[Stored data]
————————

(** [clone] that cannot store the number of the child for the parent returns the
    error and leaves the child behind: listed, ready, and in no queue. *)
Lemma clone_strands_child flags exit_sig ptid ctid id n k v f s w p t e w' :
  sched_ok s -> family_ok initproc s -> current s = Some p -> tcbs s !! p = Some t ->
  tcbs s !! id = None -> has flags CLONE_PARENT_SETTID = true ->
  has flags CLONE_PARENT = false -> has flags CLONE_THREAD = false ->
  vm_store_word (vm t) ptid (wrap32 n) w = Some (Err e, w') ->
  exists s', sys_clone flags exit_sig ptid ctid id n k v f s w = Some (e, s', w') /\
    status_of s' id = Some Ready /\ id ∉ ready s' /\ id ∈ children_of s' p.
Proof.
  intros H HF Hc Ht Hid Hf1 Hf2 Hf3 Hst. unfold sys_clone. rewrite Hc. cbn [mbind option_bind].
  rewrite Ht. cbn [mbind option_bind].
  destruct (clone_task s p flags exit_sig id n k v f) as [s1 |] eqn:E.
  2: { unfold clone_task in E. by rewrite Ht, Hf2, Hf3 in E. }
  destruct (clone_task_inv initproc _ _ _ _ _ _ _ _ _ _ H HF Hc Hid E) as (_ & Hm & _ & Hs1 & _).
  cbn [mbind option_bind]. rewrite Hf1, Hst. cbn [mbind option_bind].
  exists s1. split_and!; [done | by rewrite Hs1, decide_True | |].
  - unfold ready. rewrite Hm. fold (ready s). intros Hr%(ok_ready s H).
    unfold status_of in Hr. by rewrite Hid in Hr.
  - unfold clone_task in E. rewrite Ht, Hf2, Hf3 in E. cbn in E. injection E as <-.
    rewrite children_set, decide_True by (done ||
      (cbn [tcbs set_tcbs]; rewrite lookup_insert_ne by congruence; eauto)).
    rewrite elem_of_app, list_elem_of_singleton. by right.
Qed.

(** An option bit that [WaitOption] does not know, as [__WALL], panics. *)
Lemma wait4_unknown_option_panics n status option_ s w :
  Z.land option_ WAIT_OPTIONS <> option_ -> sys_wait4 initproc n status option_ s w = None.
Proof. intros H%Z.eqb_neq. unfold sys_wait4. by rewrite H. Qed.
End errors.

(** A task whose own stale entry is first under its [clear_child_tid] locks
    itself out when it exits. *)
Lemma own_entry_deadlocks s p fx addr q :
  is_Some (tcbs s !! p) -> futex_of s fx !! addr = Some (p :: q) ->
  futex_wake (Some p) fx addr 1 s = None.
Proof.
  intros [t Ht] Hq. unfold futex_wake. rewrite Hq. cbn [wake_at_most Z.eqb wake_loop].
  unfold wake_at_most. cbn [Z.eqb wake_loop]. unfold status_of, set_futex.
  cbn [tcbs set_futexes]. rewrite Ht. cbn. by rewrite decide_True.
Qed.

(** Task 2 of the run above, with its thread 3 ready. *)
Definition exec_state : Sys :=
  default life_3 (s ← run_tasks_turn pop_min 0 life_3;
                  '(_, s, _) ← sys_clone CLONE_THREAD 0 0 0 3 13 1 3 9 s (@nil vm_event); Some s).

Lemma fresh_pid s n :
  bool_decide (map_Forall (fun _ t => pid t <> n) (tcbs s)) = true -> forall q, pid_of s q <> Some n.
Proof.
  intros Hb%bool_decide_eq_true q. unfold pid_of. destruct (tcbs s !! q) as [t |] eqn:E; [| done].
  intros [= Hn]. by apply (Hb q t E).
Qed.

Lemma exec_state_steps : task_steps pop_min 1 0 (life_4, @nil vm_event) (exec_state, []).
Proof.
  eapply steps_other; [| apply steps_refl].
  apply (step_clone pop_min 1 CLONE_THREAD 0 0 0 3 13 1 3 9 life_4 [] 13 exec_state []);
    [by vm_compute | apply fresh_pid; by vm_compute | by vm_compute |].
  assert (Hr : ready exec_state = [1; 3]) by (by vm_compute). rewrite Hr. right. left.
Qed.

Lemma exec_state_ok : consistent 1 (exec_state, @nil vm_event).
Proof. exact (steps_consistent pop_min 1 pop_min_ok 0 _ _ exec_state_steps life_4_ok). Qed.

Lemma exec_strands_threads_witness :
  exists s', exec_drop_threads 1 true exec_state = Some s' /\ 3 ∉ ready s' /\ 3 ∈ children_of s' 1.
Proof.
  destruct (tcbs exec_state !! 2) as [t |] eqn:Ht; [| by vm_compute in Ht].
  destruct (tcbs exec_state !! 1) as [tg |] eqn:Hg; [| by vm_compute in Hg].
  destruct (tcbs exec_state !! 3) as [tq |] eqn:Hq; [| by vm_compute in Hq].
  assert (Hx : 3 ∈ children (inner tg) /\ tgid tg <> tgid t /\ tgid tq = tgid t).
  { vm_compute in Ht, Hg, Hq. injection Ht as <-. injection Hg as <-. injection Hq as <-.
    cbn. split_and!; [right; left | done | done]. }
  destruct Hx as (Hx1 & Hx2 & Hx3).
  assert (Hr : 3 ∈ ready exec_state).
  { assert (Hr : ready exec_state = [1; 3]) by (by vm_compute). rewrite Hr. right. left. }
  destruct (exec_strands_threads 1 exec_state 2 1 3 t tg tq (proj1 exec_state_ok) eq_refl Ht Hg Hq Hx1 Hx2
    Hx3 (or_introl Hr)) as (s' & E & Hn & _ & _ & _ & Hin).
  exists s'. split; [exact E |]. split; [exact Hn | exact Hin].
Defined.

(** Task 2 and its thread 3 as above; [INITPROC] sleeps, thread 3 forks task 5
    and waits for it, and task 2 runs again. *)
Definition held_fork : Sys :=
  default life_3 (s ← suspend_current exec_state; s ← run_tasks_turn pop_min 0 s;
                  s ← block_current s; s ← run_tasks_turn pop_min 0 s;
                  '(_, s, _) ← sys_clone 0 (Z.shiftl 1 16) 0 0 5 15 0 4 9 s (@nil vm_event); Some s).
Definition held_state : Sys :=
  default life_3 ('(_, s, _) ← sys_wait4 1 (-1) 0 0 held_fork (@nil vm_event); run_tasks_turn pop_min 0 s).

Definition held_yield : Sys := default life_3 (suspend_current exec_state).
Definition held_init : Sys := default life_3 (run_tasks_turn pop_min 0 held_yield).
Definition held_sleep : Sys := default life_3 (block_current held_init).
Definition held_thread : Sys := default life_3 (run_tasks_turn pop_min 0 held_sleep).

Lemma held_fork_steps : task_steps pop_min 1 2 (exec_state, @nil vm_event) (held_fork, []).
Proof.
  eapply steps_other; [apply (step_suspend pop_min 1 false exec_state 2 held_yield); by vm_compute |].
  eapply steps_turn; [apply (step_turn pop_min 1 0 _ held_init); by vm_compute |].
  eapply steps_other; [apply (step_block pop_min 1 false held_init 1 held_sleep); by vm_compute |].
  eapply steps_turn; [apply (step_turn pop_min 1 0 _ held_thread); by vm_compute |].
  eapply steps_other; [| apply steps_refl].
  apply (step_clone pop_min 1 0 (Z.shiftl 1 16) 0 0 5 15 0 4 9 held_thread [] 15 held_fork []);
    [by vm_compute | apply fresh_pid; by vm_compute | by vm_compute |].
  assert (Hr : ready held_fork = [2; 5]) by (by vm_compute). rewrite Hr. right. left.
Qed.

————————

* [Task description]:
With the records above in view, retype each one exactly.

* [Response]:
(** [clone] that cannot store the number of the child for the parent returns the
    error and leaves the child behind: listed, ready, and in no queue. *)
Lemma clone_strands_child flags exit_sig ptid ctid id n k v f s w p t e w' :
  sched_ok s -> family_ok initproc s -> current s = Some p -> tcbs s !! p = Some t ->
  tcbs s !! id = None -> has flags CLONE_PARENT_SETTID = true ->
  has flags CLONE_PARENT = false -> has flags CLONE_THREAD = false ->
  vm_store_word (vm t) ptid (wrap32 n) w = Some (Err e, w') ->
  exists s', sys_clone flags exit_sig ptid ctid id n k v f s w = Some (e, s', w') /\
    status_of s' id = Some Ready /\ id ∉ ready s' /\ id ∈ children_of s' p.
Proof.
  intros H HF Hc Ht Hid Hf1 Hf2 Hf3 Hst. unfold sys_clone. rewrite Hc. cbn [mbind option_bind].
  rewrite Ht. cbn [mbind option_bind].
  destruct (clone_task s p flags exit_sig id n k v f) as [s1 |] eqn:E.
  2: { unfold clone_task in E. by rewrite Ht, Hf2, Hf3 in E. }
  destruct (clone_task_inv initproc _ _ _ _ _ _ _ _ _ _ H HF Hc Hid E) as (_ & Hm & _ & Hs1 & _).
  cbn [mbind option_bind]. rewrite Hf1, Hst. cbn [mbind option_bind].
  exists s1. split_and!; [done | by rewrite Hs1, decide_True | |].
  - unfold ready. rewrite Hm. fold (ready s). intros Hr%(ok_ready s H).
    unfold status_of in Hr. by rewrite Hid in Hr.
  - unfold clone_task in E. rewrite Ht, Hf2, Hf3 in E. cbn in E. injection E as <-.
    rewrite children_set, decide_True by (done ||
      (cbn [tcbs set_tcbs]; rewrite lookup_insert_ne by congruence; eauto)).
    rewrite elem_of_app, list_elem_of_singleton. by right.
Qed.

(** An option bit that [WaitOption] does not know, as [__WALL], panics. *)
Lemma wait4_unknown_option_panics n status option_ s w :
  Z.land option_ WAIT_OPTIONS <> option_ -> sys_wait4 initproc n status option_ s w = None.
Proof. intros H%Z.eqb_neq. unfold sys_wait4. by rewrite H. Qed.
End errors.

(** A task whose own stale entry is first under its [clear_child_tid] locks
    itself out when it exits. *)
Lemma own_entry_deadlocks s p fx addr q :
  is_Some (tcbs s !! p) -> futex_of s fx !! addr = Some (p :: q) ->
  futex_wake (Some p) fx addr 1 s = None.
Proof.
  intros [t Ht] Hq. unfold futex_wake. rewrite Hq. cbn [wake_at_most Z.eqb wake_loop].
  unfold wake_at_most. cbn [Z.eqb wake_loop]. unfold status_of, set_futex.
  cbn [tcbs set_futexes]. rewrite Ht. cbn. by rewrite decide_True.
Qed.

(** Task 2 of the run above, with its thread 3 ready. *)
Definition exec_state : Sys :=
  default life_3 (s ← run_tasks_turn pop_min 0 life_3;
                  '(_, s, _) ← sys_clone CLONE_THREAD 0 0 0 3 13 1 3 9 s (@nil vm_event); Some s).

Lemma fresh_pid s n :
  bool_decide (map_Forall (fun _ t => pid t <> n) (tcbs s)) = true -> forall q, pid_of s q <> Some n.
Proof.
  intros Hb%bool_decide_eq_true q. unfold pid_of. destruct (tcbs s !! q) as [t |] eqn:E; [| done].
  intros [= Hn]. by apply (Hb q t E).
Qed.

Lemma exec_state_steps : task_steps pop_min 1 0 (life_4, @nil vm_event) (exec_state, []).
Proof.
  eapply steps_other; [| apply steps_refl].
  apply (step_clone pop_min 1 CLONE_THREAD 0 0 0 3 13 1 3 9 life_4 [] 13 exec_state []);
    [by vm_compute | apply fresh_pid; by vm_compute | by vm_compute |].
  assert (Hr : ready exec_state = [1; 3]) by (by vm_compute). rewrite Hr. right. left.
Qed.

Lemma exec_state_ok : consistent 1 (exec_state, @nil vm_event).
Proof. exact (steps_consistent pop_min 1 pop_min_ok 0 _ _ exec_state_steps life_4_ok). Qed.

Lemma exec_strands_threads_witness :
  exists s', exec_drop_threads 1 true exec_state = Some s' /\ 3 ∉ ready s' /\ 3 ∈ children_of s' 1.
Proof.
  destruct (tcbs exec_state !! 2) as [t |] eqn:Ht; [| by vm_compute in Ht].
  destruct (tcbs exec_state !! 1) as [tg |] eqn:Hg; [| by vm_compute in Hg].
  destruct (tcbs exec_state !! 3) as [tq |] eqn:Hq; [| by vm_compute in Hq].
  assert (Hx : 3 ∈ children (inner tg) /\ tgid tg <> tgid t /\ tgid tq = tgid t).
  { vm_compute in Ht, Hg, Hq. injection Ht as <-. injection Hg as <-. injection Hq as <-.
    cbn. split_and!; [right; left | done | done]. }
  destruct Hx as (Hx1 & Hx2 & Hx3).
  assert (Hr : 3 ∈ ready exec_state).
  { assert (Hr : ready exec_state = [1; 3]) by (by vm_compute). rewrite Hr. right. left. }
  destruct (exec_strands_threads 1 exec_state 2 1 3 t tg tq (proj1 exec_state_ok) eq_refl Ht Hg Hq Hx1 Hx2
    Hx3 (or_introl Hr)) as (s' & E & Hn & _ & _ & _ & Hin).
  exists s'. split; [exact E |]. split; [exact Hn | exact Hin].
Defined.

(** Task 2 and its thread 3 as above; [INITPROC] sleeps, thread 3 forks task 5
    and waits for it, and task 2 runs again. *)
Definition held_fork : Sys :=
  default life_3 (s ← suspend_current exec_state; s ← run_tasks_turn pop_min 0 s;
                  s ← block_current s; s ← run_tasks_turn pop_min 0 s;
                  '(_, s, _) ← sys_clone 0 (Z.shiftl 1 16) 0 0 5 15 0 4 9 s (@nil vm_event); Some s).
Definition held_state : Sys :=
  default life_3 ('(_, s, _) ← sys_wait4 1 (-1) 0 0 held_fork (@nil vm_event); run_tasks_turn pop_min 0 s).

Definition held_yield : Sys := default life_3 (suspend_current exec_state).
Definition held_init : Sys := default life_3 (run_tasks_turn pop_min 0 held_yield).
Definition held_sleep : Sys := default life_3 (block_current held_init).
Definition held_thread : Sys := default life_3 (run_tasks_turn pop_min 0 held_sleep).

Lemma held_fork_steps : task_steps pop_min 1 2 (exec_state, @nil vm_event) (held_fork, []).
Proof.
  eapply steps_other; [apply (step_suspend pop_min 1 false exec_state 2 held_yield); by vm_compute |].
  eapply steps_turn; [apply (step_turn pop_min 1 0 _ held_init); by vm_compute |].
  eapply steps_other; [apply (step_block pop_min 1 false held_init 1 held_sleep); by vm_compute |].
  eapply steps_turn; [apply (step_turn pop_min 1 0 _ held_thread); by vm_compute |].
  eapply steps_other; [| apply steps_refl].
  apply (step_clone pop_min 1 0 (Z.shiftl 1 16) 0 0 5 15 0 4 9 held_thread [] 15 held_fork []);
    [by vm_compute | apply fresh_pid; by vm_compute | by vm_compute |].
  assert (Hr : ready held_fork = [2; 5]) by (by vm_compute). rewrite Hr. right. left.
Qed.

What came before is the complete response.